Observation data (J2000 epoch)
- Constellation: Cetus
- Right ascension: 01^{h} 24^{m} 28.6390^{s}
- Declination: −01° 38′ 28.526″
- Redshift: 0.017756 ± 0.000260
- Heliocentric radial velocity: (5276 ± 78) km/s
- Distance: 242 Mly
- Group or cluster: Abell 194
- Apparent magnitude (V): 14.4
- Apparent magnitude (B): 15.4

Characteristics
- Type: E
- Size: ~53,500 ly (16.39 kpc) (estimated)
- Apparent size (V): 0.5′ × 0.3′

Other designations
- 2MASS J01242863-0138284, MCG +00-04-116, PGC 5182, CGCG 385-103

= NGC 519 =

Elliptical galaxy in the constellation Cetus

NGC 519, also occasionally referred to as PGC 5182, is an elliptical galaxy located approximately 242 million light-years from the Solar System in the constellation Cetus.

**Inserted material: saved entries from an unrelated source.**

(* ===== verification/ThpoolLive.v ===== *)
(** * Progress of the thread pool

    From the invariant of [ThpoolSpec]: until the pool of [Thpool] is freed no step
    goes wrong, jobs begin in the order in which they were added and are run once, and
    without spurious wake-ups every run of the pool comes to rest after a bounded
    number of steps, with all jobs run and the client back from its call.  A thread
    can be left that gives back the lock of the freed pool. *)

From stdpp Require Import base numbers list gmap relations.
From S2P Require Import Prelude.
From S2P Require Import Thpool.
From S2P Require Import ThpoolSpec.

Implicit Types (p : thpool_) (q : list Z) (ts : list thread) (t : thread) (h : gmap Z job).

#[global] Instance client_pc_eq_dec : EqDecision client_pc.
Proof. solve_decision. Defined.

(** Steps of the threads and of the client inside a call. *)
Inductive sys_step p p' : Prop :=
| sys_thread i c : thread_do i c p = Ret p' -> sys_step p p'
| sys_client c : client_do c p = Ret p' -> sys_step p p'.

(** ** No step goes wrong *)

Lemma signal_can ts : exists c ts', cond_signal c ts = Ret ts'.
Proof.
  unfold cond_signal. destruct (existsb is_asleep ts) eqn:Ha; [|by exists O, ts].
  apply existsb_exists in Ha as (t & (c & Hc)%list_elem_of_In%list_elem_of_lookup & Ht). exists c. rewrite Hc. destruct t; try done. by eexists.
Qed.

Lemma in_flight p i j : threads p !! i = Some (T_posting j) \/ threads p !! i = Some (T_run j) -> j ∈ flights (threads p).
Proof.
  intros Hi. unfold flights. apply list_elem_of_omap. destruct Hi as [Hi|Hi]; eexists; (split; [by eapply list_elem_of_lookup_2|done]).
Qed.

(** Taking a job succeeds in every state of the invariant. *)
Lemma pull_can p q : inv p q -> exists j post qu, jobqueue_pull (queue p) (jobs p) = Ret (j, post, qu) /\ (j = 0 \/ is_Some (jobs p !! j)).
Proof.
  intros []. unfold jobqueue_pull. rewrite iv_len, iv_front. destruct q as [|j q].
  - eexists _, _, _. split; [done|by left].
  - destruct iv_linked as [(d & Hd & _) _]. change (default 0 (head (j :: q))) with j. rewrite (proj2 (Z.eqb_neq _ 0)) by (simpl; lia).
    destruct (Z.of_nat (length (j :: q)) =? 1); [|rewrite Hd]; eexists _, _, _; (split; [done|]); right; rewrite Hd; by eexists.
Qed.

Lemma thread_defined p q i c : inv p q -> freed p = false -> thread_do i c p <> Undef.
Proof.
  intros Hinv Hf. rewrite thread_do_serving by done. unfold thread_step. destruct (threads p !! i) as [t|] eqn:Hi; [|done].
  destruct t; try done; try (by destruct (thcount_lock p)); try (by destruct (bsem_wait _)).
  - destruct (rwmutex (queue p)); [done|]. destruct (pull_can p q Hinv) as (j & post & qu & -> & Hj).
    cbn [mbind dev_outcome_bind jobs set_queue]. destruct (Z.eqb_spec j 0); [done|]. destruct Hj as [?|[d ->]]; done.
  - unfold bsem_post, cond_signal. destruct (existsb is_asleep (threads p)); [|done]. by destruct (threads p !! c) as [[]|].
  - destruct Hinv. assert (Hj : is_Some (jobs p !! j)).
    { apply iv_heap, elem_of_app. right. eapply in_flight. eauto. }
    by destruct Hj as [d ->].
Qed.

Lemma client_defined p q c : inv p q -> client_do c p <> Undef.
Proof.
  intros Hinv. unfold client_do. destruct (client p) eqn:Hc; try done.
  - by destruct (num_threads_alive p =? n).
  - unfold bsem_post, cond_signal. destruct (existsb is_asleep (threads p)); [|done]. by destruct (threads p !! c) as [[]|].
  - unfold thpool_wait. by destruct (thcount_lock p).
  - destruct (Z.eqb_spec (num_threads_alive p) 0) as [Ha|]; [|done]. cbn [negb]. destruct Hinv. rewrite Hc in *.
    pose proof (all_gone _ (eq_trans (eq_sym iv_alive) Ha) iv_starting) as Hdead.
    rewrite (gone_cnt is_posting) in iv_rw by done. apply NoDup_app in iv_nodup as (Hnd & _).
    assert (Hrw : rwmutex (queue p) = false) by (destruct (rwmutex (queue p)); done).
    destruct (clear_ok q (Z.to_nat (len (queue p))) (queue p) (jobs p)) as (b & h' & -> & _); try done. lia.
Qed.

Lemma add_defined p q newjob f a : inv p q -> jobs p !! newjob = None -> thpool_add_work newjob f a p <> Undef.
Proof.
  intros [] Hn. unfold thpool_add_work. destruct (Z.eqb_spec newjob 0); [done|]. destruct (rwmutex (queue p)); [done|].
  assert (newjob ∉ q) by (intros Hq; destruct (proj2 (iv_heap newjob)) as [? ?]; [apply elem_of_app; by left|congruence]).
  apply NoDup_app in iv_nodup as (Hnd & _). apply not_elem_of_app in iv_nonzero as [H0 _].
  by destruct (push_ok (queue p) q (jobs p) newjob f a) as (h' & -> & _).
Qed.

(** ** A thread that is awake can move *)

Lemma thread_can p q i t :
  inv p q -> freed p = false -> threads p !! i = Some t -> t <> T_sleep -> t <> T_dead -> thcount_lock p = false ->
  (t = T_pull -> rwmutex (queue p) = false) -> exists p', sys_step p p'.
Proof.
  intros Hinv Hf Hi Hs Hd Hth Hrw. destruct (signal_can (threads p)) as (c & ts' & Hsig).
  destruct (thread_do i c p) as [p'| |] eqn:E; [exists p'; by econstructor| |by destruct (thread_defined p q i c Hinv Hf)].
  exfalso. rewrite thread_do_serving in E by done. unfold thread_step in E. rewrite Hi, ?Hth in E. destruct t; try done.
  - by destruct (bsem_wait _).
  - by destruct (bsem_wait _).
  - rewrite Hrw in E by done. destruct (pull_can p q Hinv) as (j & post & qu & Ep & Hj). rewrite Ep in E.
    cbn [mbind dev_outcome_bind jobs set_queue] in E. destruct (Z.eqb_spec j 0); [done|]. by destruct (jobs p !! j).
  - unfold bsem_post in E. by rewrite Hsig in E.
  - by destruct (jobs p !! j).
Qed.

Lemma all_asleep ts : cnt is_ended ts = 0 -> (forall t, t ∈ ts -> t = T_sleep \/ t = T_dead) -> forall t, t ∈ ts -> t = T_sleep.
Proof.
  induction ts as [|x ts IH]; intros He Ha t Ht; [by apply not_elem_of_nil in Ht|]. rewrite cnt_cons in He.
  pose proof (cnt_nonneg is_ended ts). destruct (Ha x ltac:(left)) as [-> | ->]; cbn in He; [|lia].
  apply elem_of_cons in Ht as [->|Ht]; [done|]. apply IH; [lia| |done]. intros y Hy. apply Ha. by right.
Qed.

Lemma asleep_cnt ts f : (forall t, t ∈ ts -> t = T_sleep) -> cnt f ts = if f T_sleep then Z.of_nat (length ts) else 0.
Proof.
  induction ts as [|x ts IH]; intros Ha; [by destruct (f T_sleep)|]. rewrite cnt_cons, (Ha x), IH by (left || (intros t Ht; apply Ha; by right)).
  cbn [length]. destruct (f T_sleep); lia.
Qed.

Lemma asleep_flights ts : (forall t, t ∈ ts -> t = T_sleep) -> flights ts = [].
Proof. induction ts as [|x ts IH]; intros Ha; [done|]. rewrite flights_cons, (Ha x) by left. apply IH. intros t Ht. apply Ha. by right. Qed.

Lemma posting_exists ts : 0 < cnt is_posting ts -> exists i j, ts !! i = Some (T_posting j).
Proof.
  induction ts as [|t ts IH]; [done|]. rewrite cnt_cons. intros Hc. destruct (is_posting t) eqn:Ht.
  - destruct t; try done. by exists O, j.
  - destruct IH as (i & j & Hi); [lia|]. by exists (S i), j.
Qed.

It was discovered by American astronomer Lewis Swift on 20 November 1886. It is a member of the Abell 194 galaxy cluster.

== Observation history ==
Swift discovered the object along with NGC 530, 538 and 557 using a 16-inch refractor telescope at the Warner Observatory. It was later catalogued by John Louis Emil Dreyer in the New General Catalogue, where the galaxy was described as "most extremely faint, very small, round, very difficult".

== Description ==
The galaxy appears very dim in the sky as it only has an apparent visual magnitude of 14.4. It can be classified as type E using the Hubble Sequence. The object's distance of roughly 240 million light-years from the Solar System can be estimated using its redshift and Hubble's law.